I don't know how the work dynamic changes by being a family medicine physician in a rural setting, but I assume it wouldn't change much if you want to continue doing obstetrics. Family medicine is unique among specialties in that it's what you make it. You can work true bankers hours with no weekends, but continuing to practice obstetrics will definitely add a layer of unpredictability, especially if you're the only clinician practicing obstetrics in your area.

The biggest factor in your decision isn't necessarily family medicine with Ob vs Ob/Gyn, but whether you want to provide obstetric services in a rural location. How remote your location is also matters.
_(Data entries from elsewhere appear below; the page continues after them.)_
(* ===== verification/ConstraintSet.v ===== *)
(** Constraint sets, [constraint_set.hpp] and [constraint_set.cpp]:
    canonicalization, contradiction detection, atomic finalization, verification
    of a canonical set, the set digest, the difference of two definitions, and
    the durable encoding. *)

From Stdlib Require Import ZArith Lia Bool Strings.Byte.
From stdpp Require Import base list numbers strings sets sorting gmap.
From S2P Require Import Prelude Base Codec Digest Lifecycle Constraint Candidate.
From S2P Require Import Evaluation Ordering.

Open Scope string_scope.
Open Scope list_scope.
Open Scope Z_scope.

(** ** Data *)

Module ContradictionKind.
Inductive t :=
  | RequiredAndForbiddenSameEntity | ConflictingLocalityScopes
  | ConflictingIsolationClasses | FailureDomainRelationConflict | ImpossibleHopBudget.

Definition to_code (x : t) : Z :=
  match x with
  | RequiredAndForbiddenSameEntity => 1 | ConflictingLocalityScopes => 2
  | ConflictingIsolationClasses => 3 | FailureDomainRelationConflict => 4
  | ImpossibleHopBudget => 5
  end.

Definition from_code (z : Z) : t :=
  match z with
  | 2 => ConflictingLocalityScopes | 3 => ConflictingIsolationClasses
  | 4 => FailureDomainRelationConflict | 5 => ImpossibleHopBudget
  | _ => RequiredAndForbiddenSameEntity
  end.

Definition to_string (x : t) : string :=
  match x with
  | RequiredAndForbiddenSameEntity => "RequiredAndForbiddenSameEntity"
  | ConflictingLocalityScopes => "ConflictingLocalityScopes"
  | ConflictingIsolationClasses => "ConflictingIsolationClasses"
  | FailureDomainRelationConflict => "FailureDomainRelationConflict"
  | ImpossibleHopBudget => "ImpossibleHopBudget"
  end.
End ContradictionKind.

#[export] Instance ContradictionKind_enum : Enum ContradictionKind.t.
Proof.
  refine {| code := ContradictionKind.to_code; of_code := ContradictionKind.from_code |}.
  by intros [].
Defined.

Module SetDefectKind.
Inductive t :=
  | EquivalentDuplicateCollapsed | EntityListReordered | DuplicateEntityCollapsed
  | ConstraintsReordered.

Definition to_code (x : t) : Z :=
  match x with
  | EquivalentDuplicateCollapsed => 1 | EntityListReordered => 2
  | DuplicateEntityCollapsed => 3 | ConstraintsReordered => 4
  end.

Definition from_code (z : Z) : t :=
  match z with
  | 2 => EntityListReordered | 3 => DuplicateEntityCollapsed
  | 4 => ConstraintsReordered | _ => EquivalentDuplicateCollapsed
  end.
End SetDefectKind.

#[export] Instance SetDefectKind_enum : Enum SetDefectKind.t.
Proof.
  refine {| code := SetDefectKind.to_code; of_code := SetDefectKind.from_code |}.
  by intros [].
Defined.

Module ConstraintChangeKind.
Inductive t :=
  | Added | Removed | Changed.

Definition to_code (x : t) : Z :=
  match x with
  | Added => 1 | Removed => 2 | Changed => 3
  end.

Definition from_code (z : Z) : t :=
  match z with
  | 2 => Removed | 3 => Changed | _ => Added
  end.
End ConstraintChangeKind.

#[export] Instance ConstraintChangeKind_enum : Enum ConstraintChangeKind.t.
Proof.
  refine {| code := ConstraintChangeKind.to_code; of_code := ConstraintChangeKind.from_code |}.
  by intros [].
Defined.

Record Contradiction := mkContradiction {
  contradiction_kind : ContradictionKind.t;
  first : Z;
  second : Z;
  contradiction_subject_kind : SubjectKind.t;
  contradiction_subject : Z
}.

Record SetDefect := mkDefect {
  defect_kind : SetDefectKind.t;
  defect_constraint : Z;
  defect_count : Z
}.

Record ConstraintSet := mkSet {
  cs_id : Z;
  cs_generation : Z;
  cs_state : ConstraintSetState.t;
  name : string;
  constraints : list Constraint;
  requirements : EvidenceRequirements;
  ranking : RankingPolicy;
  cs_digest : Digest256;
  declared_tick : Z
}.

Definition with_constraints (s : ConstraintSet) (cs : list Constraint) (d : Digest256)
    : ConstraintSet :=
  mkSet (cs_id s) (cs_generation s) (cs_state s) (name s) cs (requirements s) (ranking s) d
    (declared_tick s).

(** ** Digest *)

Definition feed_evidence_requirements (e : EvidenceRequirements) : hashing :=
  hash_u64 (req_topology e) ++ hash_u64 (req_link_state e) ++ hash_u64 (req_capability e) ++
  hash_u64 (req_failure_domain e) ++ hash_u64 (req_policy e) ++ hash_u64 (req_planner e) ++
  hash_u64 (req_path_authority e) ++ hash_u64 (max_evidence_age_ticks e).

Definition feed_constraint_set (s : ConstraintSet) : hashing :=
  hash_u64 (cs_id s) ++ hash_u64 (cs_generation s) ++
  hash_counted Constraint.feed_digest (constraints s) ++
  feed_evidence_requirements (requirements s) ++ feed_ranking (ranking s).

Definition constraint_set_digest (s : ConstraintSet) : Digest256 :=
  digest_of "crf.constraint-set.v1" (feed_constraint_set s).

(** ** Contradictions *)

(** The constraints of one kind, in canonical order. *)
Definition bucket_of (s : ConstraintSet) (k : ConstraintKind.t) : list Constraint :=
  List.filter (λ c, eeqb (kind c) k) (constraints s).

Definition add_same_entity_contradictions (required forbidden : list Constraint)
    (subject_kind : SubjectKind.t) (member : Constraint → list Z) : list Contradiction :=
  concat (map (λ positive,
    concat (map (λ negative,
      concat (map (λ value,
        if binary_search value (member negative) then
          [mkContradiction ContradictionKind.RequiredAndForbiddenSameEntity (id positive)
             (id negative) subject_kind value]
        else []) (member positive))) forbidden)) required).

(** Every pair [a < b] of a bucket. *)
Fixpoint later_pairs {A} (f : A → A → list Contradiction) (l : list A) : list Contradiction :=
  match l with
  | [] => []
  | a :: rest => concat (map (f a) rest) ++ later_pairs f rest
  end.

Definition locality_conflict (a b : Constraint) : list Contradiction :=
  if eeqb (domain_kind a) (domain_kind b) && negb (locality_domain a =? locality_domain b) then
    [mkContradiction ContradictionKind.ConflictingLocalityScopes (id a) (id b)
       SubjectKind.LocalityDomain (locality_domain b)]
  else [].

Definition isolation_conflict (a b : Constraint) : list Contradiction :=
  if negb (isolation_class a =? isolation_class b) then
    [mkContradiction ContradictionKind.ConflictingIsolationClasses (id a) (id b)
       SubjectKind.IsolationClass (isolation_class b)]
  else [].

Definition relation_conflict (required forbidden : Constraint) : list Contradiction :=
  if negb (eeqb (domain_kind required) (domain_kind forbidden)) then []
  else
    let conflict :=
      if eeqb (domain_relation forbidden) DomainRelation.Shared then 2 <=? bound required
      else if eeqb (domain_relation forbidden) DomainRelation.Distinct then
        bound forbidden <=? bound required
      else false in
    if conflict then
      [mkContradiction ContradictionKind.FailureDomainRelationConflict (id required)
         (id forbidden) SubjectKind.FailureDomain (code (domain_kind required))]
    else [].

(** [std::set] of the nodes every required-node constraint names. *)
Definition required_nodes (s : ConstraintSet) : list Z :=
  remove_dups (concat (map nodes (bucket_of s ConstraintKind.RequiredNode))).

Definition hop_conflict (needed : Z) (c : Constraint) : list Contradiction :=
  if bound c <? needed then
    [mkContradiction ContradictionKind.ImpossibleHopBudget (id c) 0 SubjectKind.Constraint
       (u64_of_i64 needed)]
  else [].

Definition contradictions_of (s : ConstraintSet) : list Contradiction :=
  let bucket := bucket_of s in
  add_same_entity_contradictions (bucket ConstraintKind.RequiredNode)
    (bucket ConstraintKind.ForbiddenNode) SubjectKind.Node nodes ++
  add_same_entity_contradictions (bucket ConstraintKind.RequiredLink)
    (bucket ConstraintKind.ForbiddenLink) SubjectKind.Link links ++
  add_same_entity_contradictions (bucket ConstraintKind.RequiredTier)
    (bucket ConstraintKind.ForbiddenTier) SubjectKind.Tier tiers ++
  add_same_entity_contradictions (bucket ConstraintKind.RequiredSite)
    (bucket ConstraintKind.ForbiddenSite) SubjectKind.Site sites ++
  add_same_entity_contradictions (bucket ConstraintKind.RequiredCapability)
    (bucket ConstraintKind.ForbiddenCapability) SubjectKind.Capability capabilities ++
  later_pairs locality_conflict (bucket ConstraintKind.LocalityScope) ++
  later_pairs isolation_conflict (bucket ConstraintKind.IsolationClass) ++
  concat (map (λ required,
    concat (map (relation_conflict required)
      (bucket ConstraintKind.ForbiddenFailureDomainRelation)))
    (bucket ConstraintKind.RequiredFailureDomainRelation)) ++
  concat (map (hop_conflict (size (required_nodes s) - 1)) (bucket ConstraintKind.MaxHopCount)).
Practicing in a town with 30,000 people is very different than working somewhere as remote as the Four Corners. You will have more resources and flexibility (i.e. more partners/clinicians to share the obstetrics load) in the former than the later.
Even though I'm in a big group and we deliver each other's patients, I do sometimes come in to deliver my own patients. But I also explain to my patients early in prenatal care that if I'm not able to make it, one of my partners will definitely be there.

Half of my patients have seen me for their entire prenatal care (these are the ones I do try to deliver personally), and half see my partners for at least a part of their care. Based on what I saw from private groups in residency, I think this is fairly common.
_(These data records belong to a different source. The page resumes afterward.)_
(* ===== verification/Evaluator.v ===== *)
(** The pure deterministic evaluator, [evaluator.hpp] and [evaluator.cpp]: the
    checks of one candidate against one constraint set, the evaluation of a
    preference, the bounded reason vector, and the evaluation of a batch.

    A check function of the code pushes reasons on the state; here it is the list
    of the reasons it pushes, in order, and [push_reason] is folded over it. *)

From Stdlib Require Import ZArith Lia Bool Strings.Byte.
From stdpp Require Import base list numbers strings gmap sets sorting.
From S2P Require Import Prelude Base Codec Digest Lifecycle Constraint Candidate.
From S2P Require Import Evaluation Ordering ConstraintSet.

Open Scope string_scope.
Open Scope list_scope.
Open Scope Z_scope.

(** ** Context and state *)

(** The two pointers may be null. *)
Record EvaluationContext := mkContext {
  ctx_set : option ConstraintSet;
  current : EvidenceRequirements;
  requested_set_generation : Z;
  ctx_limits : option Limits;
  now_tick : Z;
  ctx_provenance : Provenance;
  ctx_generation : Z;
  authority_verified : bool
}.

Definition kMaxReasonsPerConstraint : Z := 8.

Record State := mkState {
  st_reasons : list Reason;
  st_preferences : list PreferenceSlot;
  st_consulted : EvidenceFamilyMask;
  st_truncated : bool
}.

Definition initial_evaluation : State := mkState [] [] 0 false.

(** [state.reasons.push_back(reason)]. *)
Definition add_reason (r : Reason) (s : State) : State :=
  mkState (st_reasons s ++ [r]) (st_preferences s) (st_consulted s) (st_truncated s).

Definition push_reason (s : State) (r : Reason) : State :=
  let emitted :=
    size (List.filter (λ existing, constraint_ordinal existing =? constraint_ordinal r)
      (st_reasons s)) in
  if kMaxReasonsPerConstraint <=? emitted then
    mkState (st_reasons s) (st_preferences s) (st_consulted s) true
  else
    add_reason (mkReason (reason_code r) (reason_class_of (reason_code r)) (reason_constraint r)
      (constraint_kind r) (constraint_ordinal r) (family r) (subject_kind r) (subject r)
      (expected r) (actual r)) s.

Definition make_reason (c : Constraint) (ordinal : Z) (code : ReasonCode.t)
    (family : EvidenceFamily.t) (subject_kind : SubjectKind.t) (subject expected actual : Z)
    : Reason :=
  mkReason code (reason_class_of code) (id c) (kind c) ordinal family subject_kind subject
    expected actual.

Definition families_of (c : Constraint) : EvidenceFamilyMask :=
  if eeqb (kind c) ConstraintKind.MaxLatency then
    if eeqb (latency_source c) LatencySource.PlannerCost
    then family_bit EvidenceFamily.Planner else family_bit EvidenceFamily.LinkState
  else evidence_families (kind c).

(** [if (b) push_reason(state, r);] *)
Definition when (b : bool) (r : Reason) : list Reason := if b then [r] else [].

(** [for (x : xs) { ... }] of a check: the pushes of every round. *)
Definition pushes {A} (f : A → list Reason) (xs : list A) : list Reason := concat (map f xs).

(** ** Evidence lookups *)

Definition find_locality (values : list LocalityRef) (kind : DomainKind.t) : option LocalityRef :=
  find_key (λ ref, code (ref_kind ref)) (code kind) values.
Definition find_domain (values : list FailureDomainRef) (kind : DomainKind.t)
    : option FailureDomainRef :=
  find_key (λ ref, code (ref_kind ref)) (code kind) values.
Definition find_capability (values : list CapabilityRef) (capability : Z) : option CapabilityRef :=
  find_key ref_identity capability values.
Definition find_isolation (values : list IsolationAttestation) (isolation_class : Z)
    : option IsolationAttestation :=
  find_key ref_identity isolation_class values.
Definition find_policy (values : list PolicyAttestation) (policy : Z) : option PolicyAttestation :=
  find_key ref_identity policy values.

Record EntityView := mkEntity {
  entity_identity : Z;
  entity_kind : SubjectKind.t;
  entity_domains : list FailureDomainRef;
  entity_capabilities : list CapabilityRef;
  entity_isolation : list IsolationAttestation
}.

Definition node_view (n : NodeFact) : EntityView :=
  mkEntity (node n) SubjectKind.Node (node_domains n) (node_capabilities n) (node_isolation n).
Definition link_view (l : LinkFact) : EntityView :=
  mkEntity (link l) SubjectKind.Link (link_domains l) (link_capabilities l) (link_isolation l).

Definition entities_of (p : CandidatePath) : list EntityView :=
  map node_view (path_nodes p) ++ map link_view (path_links p).

Record DomainScan := mkScan {
  complete : bool;
  domains : gset Z;
  first_incomplete : option EntityView
}.

(** One round: [first_incomplete] is the entity of the recorded identity and kind. *)
Definition scan_entity (kind : DomainKind.t) (scan : DomainScan) (e : EntityView) : DomainScan :=
  match find_domain (entity_domains e) kind with
  | None =>
      mkScan false (domains scan)
        (match first_incomplete scan with Some f => Some f | None => Some e end)
  | Some ref => mkScan (complete scan) ({[ref_domain ref]} ∪ domains scan) (first_incomplete scan)
  end.

Definition scan_domains (p : CandidatePath) (kind : DomainKind.t) : DomainScan :=
  fold_left (scan_entity kind) (entities_of p) (mkScan true ∅ None).

(** [scan.domains.size()]. *)
Definition distinct_domains (scan : DomainScan) : Z := Z.of_nat (base.size (domains scan)).
(** [*scan.domains.begin()]: the least element. *)
Definition least_domain (scan : DomainScan) : Z :=
  match stable_sort Z.ltb (elements (domains scan)) with x :: _ => x | [] => 0 end.
Definition incomplete_kind (scan : DomainScan) : SubjectKind.t :=
  match first_incomplete scan with Some e => entity_kind e | None => SubjectKind.Node end.
Definition incomplete_identity (scan : DomainScan) : Z :=
  match first_incomplete scan with Some e => entity_identity e | None => 0 end.

(** ** The mandatory checks *)

Section checks.
Context (cur : EvidenceRequirements) (p : CandidatePath) (c : Constraint) (ordinal : Z).

Definition fail_closed : bool := eeqb (unknown_policy c) UnknownPolicy.FailClosed.

(** [push_reason(state, make_reason(constraint, ordinal, ...))], about the path
    or about an entity. *)
Definition about_path (code : ReasonCode.t) (family : EvidenceFamily.t) (expected actual : Z)
    : Reason :=
  make_reason c ordinal code family SubjectKind.CandidatePath (path p) expected actual.
Definition about_node (code : ReasonCode.t) (family : EvidenceFamily.t)
    (subject expected actual : Z) : Reason :=
  make_reason c ordinal code family SubjectKind.Node subject expected actual.
Definition about_entity (code : ReasonCode.t) (family : EvidenceFamily.t) (e : EntityView)
    (expected actual : Z) : Reason :=
  make_reason c ordinal code family (entity_kind e) (entity_identity e) expected actual.

Definition latency_family : EvidenceFamily.t :=
  if eeqb (latency_source c) LatencySource.PlannerCost
  then EvidenceFamily.Planner else EvidenceFamily.LinkState.

Definition check_max_latency : list Reason :=
  let l := latency p in
  if eeqb (source l) LatencySource.Unset then
    [about_path ReasonCode.LatencyEvidenceUnavailable latency_family (code (latency_source c)) 0]
  else if negb (eeqb (source l) (latency_source c)) then
    [about_path ReasonCode.LatencyEvidenceUnavailable latency_family (code (latency_source c))
       (code (source l))]
  else
    when (bound c <? micros l)
      (about_path ReasonCode.MaxLatencyExceeded latency_family (u64_of_i64 (bound c))
         (u64_of_i64 (micros l))).

Definition check_min_bandwidth : list Reason :=
  match path_bandwidth_capability p (req_capability cur) with
  | None =>
      [about_path ReasonCode.BandwidthCapabilityUnavailable EvidenceFamily.Capability
         (u64_of_i64 (bound c)) 0]
  | Some bottleneck =>
      when (bottleneck <? bound c)
        (about_path ReasonCode.MinBandwidthCapabilityNotMet EvidenceFamily.Capability
           (u64_of_i64 (bound c)) (u64_of_i64 bottleneck))
  end.

Definition check_max_hop_count : list Reason :=
  when (bound c <? hop_count p)
    (about_path ReasonCode.MaxHopCountExceeded EvidenceFamily.Planner (u64_of_i64 (bound c))
       (u64_of_i64 (hop_count p))).

Definition check_required_node : list Reason :=
  pushes (λ wanted,
    when (negb (existsb (λ n, node n =? wanted) (path_nodes p)))
      (about_node ReasonCode.RequiredNodeAbsent EvidenceFamily.Topology wanted 0 0)) (nodes c).

Definition check_forbidden_node : list Reason :=
  pushes (λ forbidden,
    pushes (λ n, when (node n =? forbidden)
      (about_node ReasonCode.ForbiddenNodePresent EvidenceFamily.Topology forbidden 0 0))
      (path_nodes p)) (nodes c).

Definition about_link (code : ReasonCode.t) (subject : Z) : Reason :=
  make_reason c ordinal code EvidenceFamily.Topology SubjectKind.Link subject 0 0.

Definition check_required_link : list Reason :=
  pushes (λ wanted,
    when (negb (existsb (λ l, link l =? wanted) (path_links p)))
      (about_link ReasonCode.RequiredLinkAbsent wanted)) (links c).

Definition check_forbidden_link : list Reason :=
  pushes (λ forbidden,
    pushes (λ l, when (link l =? forbidden) (about_link ReasonCode.ForbiddenLinkPresent forbidden))
      (path_links p)) (links c).

Definition check_required_tier : list Reason :=
  pushes (λ n,
    if negb (is_valid (tier n)) then
      [about_node ReasonCode.TierEvidenceUnavailable EvidenceFamily.Topology (node n) 0 0]
    else
      when (negb (binary_search (tier n) (tiers c)))
        (about_node ReasonCode.RequiredTierNotMet EvidenceFamily.Topology (node n) 0 (tier n)))
    (path_nodes p).

Definition check_forbidden_tier : list Reason :=
  pushes (λ n,
    if negb (is_valid (tier n)) then
      when fail_closed
        (about_node ReasonCode.TierEvidenceUnavailable EvidenceFamily.Topology (node n) 0 0)
    else
      when (binary_search (tier n) (tiers c))
        (about_node ReasonCode.ForbiddenTierPresent EvidenceFamily.Topology (node n) 0 (tier n)))
    (path_nodes p).

Definition check_required_site : list Reason :=
  pushes (λ n,
    if negb (is_valid (site n)) then
      [about_node ReasonCode.SiteEvidenceUnavailable EvidenceFamily.Topology (node n) 0 0]
    else
      when (negb (binary_search (site n) (sites c)))
        (about_node ReasonCode.RequiredSiteNotMet EvidenceFamily.Topology (node n) 0 (site n)))
    (path_nodes p).

Definition check_forbidden_site : list Reason :=
  pushes (λ n,
    if negb (is_valid (site n)) then
      when fail_closed
        (about_node ReasonCode.SiteEvidenceUnavailable EvidenceFamily.Topology (node n) 0 0)
    else
      when (binary_search (site n) (sites c))
        (about_node ReasonCode.ForbiddenSitePresent EvidenceFamily.Topology (node n) 0 (site n)))
    (path_nodes p).

Definition check_locality_scope : list Reason :=
  pushes (λ n,
    match find_locality (localities n) (domain_kind c) with
    | None =>
        [about_node ReasonCode.LocalityEvidenceUnavailable EvidenceFamily.Topology (node n)
           (locality_domain c) 0]
    | Some membership =>
        when (negb (ref_domain membership =? locality_domain c))
          (about_node ReasonCode.LocalityScopeViolated EvidenceFamily.Topology (node n)
             (locality_domain c) (ref_domain membership))
    end) (path_nodes p).

Definition check_isolation_class : list Reason :=
  pushes (λ e,
    match find_isolation (entity_isolation e) (isolation_class c) with
    | None =>
        match entity_isolation e with
        | [] =>
            [about_entity ReasonCode.IsolationEvidenceUnavailable EvidenceFamily.FailureDomain e
               (isolation_class c) 0]
        | front :: _ =>
            [about_entity ReasonCode.IsolationClassNotProven EvidenceFamily.FailureDomain e
               (isolation_class c) (ref_identity front)]
        end
    | Some proof =>
        when (negb (ref_generation proof =? req_failure_domain cur))
          (about_entity ReasonCode.IsolationEvidenceUnavailable EvidenceFamily.FailureDomain e
             (req_failure_domain cur) (ref_generation proof))
    end) (entities_of p).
About half of my partners will come in for their own deliveries during work hours, and even they rarely come in after hours. Granted, this is largely possible because all of our calls are in house (which means at least one of us will physically be in the hospital 24/7). But I've also seen this set up in private groups where the on-call physician takes home call.

On average, I work about 50 - 60 hours per week. Definitely much better than residency work hours. I also operate 1/2 day per week.
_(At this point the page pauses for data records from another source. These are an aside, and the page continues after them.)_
Lemma check_required_label (f : NodeFact → Z) (xs : list Z) (r1 r2 : NodeFact → Reason) :
  sorted_unique Z.ltb xs = true → (∀ x, x ∈ xs → x ≠ 0) →
  pushes (λ n, if negb (is_valid (f n)) then [r1 n]
               else when (negb (binary_search (f n) xs)) (r2 n)) (path_nodes p) = [] ↔
  ∀ n, n ∈ path_nodes p → f n ∈ xs.
Proof.
  intros Hs Hx. rewrite pushes_nil. apply forall_proper. intros n. split; intros H Hn.
  - specialize (H Hn). destruct (is_valid (f n)); cbn [negb] in H; [|done].
    by apply when_nil, negb_false_iff, binary_search_spec in H.
  - specialize (H Hn). assert (is_valid (f n) = true) as -> by (apply is_valid_true; auto).
    cbn [negb]. by apply when_nil, negb_false_iff, binary_search_spec.
Qed.

Lemma check_forbidden_label (f : NodeFact → Z) (xs : list Z) (r1 r2 : NodeFact → Reason) :
  sorted_unique Z.ltb xs = true → (∀ x, x ∈ xs → x ≠ 0) →
  pushes (λ n, if negb (is_valid (f n)) then when (fail_closed c) (r1 n)
               else when (binary_search (f n) xs) (r2 n)) (path_nodes p) = [] ↔
  ∀ n, n ∈ path_nodes p →
    f n ∉ xs ∧ (unknown_policy c = UnknownPolicy.FailClosed → f n ≠ 0).
Proof.
  intros Hs Hx. rewrite pushes_nil. apply forall_proper. intros n.
  rewrite <- is_valid_true. unfold fail_closed.
  assert (eeqb (unknown_policy c) UnknownPolicy.FailClosed = true ↔
    unknown_policy c = UnknownPolicy.FailClosed) as Hu by apply eeqb_eq.
  destruct (is_valid (f n)) eqn:E; cbn [negb]; rewrite when_nil.
  - rewrite <- not_true_iff_false, binary_search_spec by done. tauto.
  - rewrite <- not_true_iff_false, Hu. split.
    + intros H Hn. specialize (H Hn). split; [|by intros ?%H]. intros Hin%Hx.
      by apply is_valid_true in Hin; rewrite Hin in E.
    + intros H Hn Hf. destruct (H Hn) as [_ H']. by specialize (H' Hf).
Qed.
Keep the questions coming! This isn't stuff you're going to necessarily learn in academia (medical school and university residency programs for that matter).
On side note, if you don't mind sharing, how much is average annual income in your group and can you compare it to your friend is suburban or rural areas?
 
I’m not a very big fan of these OB fellowships for FM. Most end up only doing one year of OB which is insufficient to become a good obstetrician as well as as far as I know, no GYN surgeries.

At the end of the day you’re still not a surgeon and possibly a dangerous OB.

If you need to be in the OR, do OB. If you like better hours and don’t want the stress, do FM
I completely agree. I have seen bigger and more egregious problems (I do Chart review for several regional and state entities) with FM doing OB. It’s mostly with them getting in way over their head and not realizing it until it’s too late. I’m not saying that they are all bad, but when a difficult case becomes catastrophic, you really want the 4 years of OB training behind you. The two programs do not compare.